Landgrab For Ownership Of Library Catalog Data

from the not-good dept

Wed, Dec 10th 2008 9:15am — Mike Masnick

There's been an interesting (and somewhat troubling) behind the scenes fight going on concerning library catalog data over the past few months. The Online Computer Library Center (OCLC) is a nonprofit, made up of member libraries that basically tries to help facilitate access to information among libraries. That seems like a good thing. One of its offerings is WorldCat -- basically a big online catalog of library collections, so that it's easy for anyone to find books that are available at other libraries. This, obviously, seems quite useful, and many libraries agree and are a part of WorldCat. However, a month ago, OCLC announced new policies for WorldCat that effectively allowed OCLC to claim ownership over the records that any library put in its system -- and, upon doing so, limiting what libraries could do with that data (such as, say, giving it to competing cataloging services).

This has many in the library community quite reasonably worried, with specific questions about who should be allowed to "own" library records. As that last link shows, there are a number of different people and organizations involved in the creation of a basic library database record, and basically the only thing OCLC is doing is putting it online. It's difficult to see how they can then claim ownership of it.

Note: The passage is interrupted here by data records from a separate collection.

(* ===== verification/StdMap.v ===== *)
(** * [std::map] with integer keys

    A finite map; it is traversed in the order of its keys. *)
From stdpp Require Import sorting.
From S2P Require Import Prelude.
Open Scope Z_scope.

Definition key_le (a b : Z * Z) : Prop := a.1 <= b.1.
#[export] Instance key_le_dec : RelDecision key_le.
Proof. intros a b. unfold key_le. apply _. Defined.
Definition in_order (l : gmap Z Z) : list (Z * Z) := merge_sort key_le (map_to_list l).

Lemma in_order_perm l : in_order l ≡ₚ map_to_list l.
Proof. apply merge_sort_Permutation. Qed.

Lemma in_order_keys l : NoDup (in_order l).*1.
Proof. rewrite in_order_perm. apply NoDup_fst_map_to_list. Qed.

Lemma in_order_in l s c : (s, c) ∈ in_order l ↔ l !! s = Some c.
Proof. rewrite in_order_perm. apply elem_of_map_to_list. Qed.

Lemma in_order_dom l s : s ∈ (in_order l).*1 ↔ is_Some (l !! s).
Proof.
  rewrite list_elem_of_fmap. split.
  - intros ([s' c] & -> & H%in_order_in). eauto.
  - intros [c H]. exists (s, c). by rewrite in_order_in.
Qed.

While this may be new in the library space, this type of debate has raged for years in other arenas, and some of the findings from those earlier battles may be instructive. The issue has to do with the concept of "database rights." Normally, factual information is not subject to any sort of copyright or ownership rights for rather obvious reasons (how do you own a fact?). However, some believe that there should be separate "database rights" that allow ownership of the compilation of certain factual information. For the most part, the US has denied this right, while Europe has allowed it -- and the results have shown, quite clearly, that the US made the right decision. Ownership of database rights tends to damaging to business while allowing the data to remain free can help build booming industries.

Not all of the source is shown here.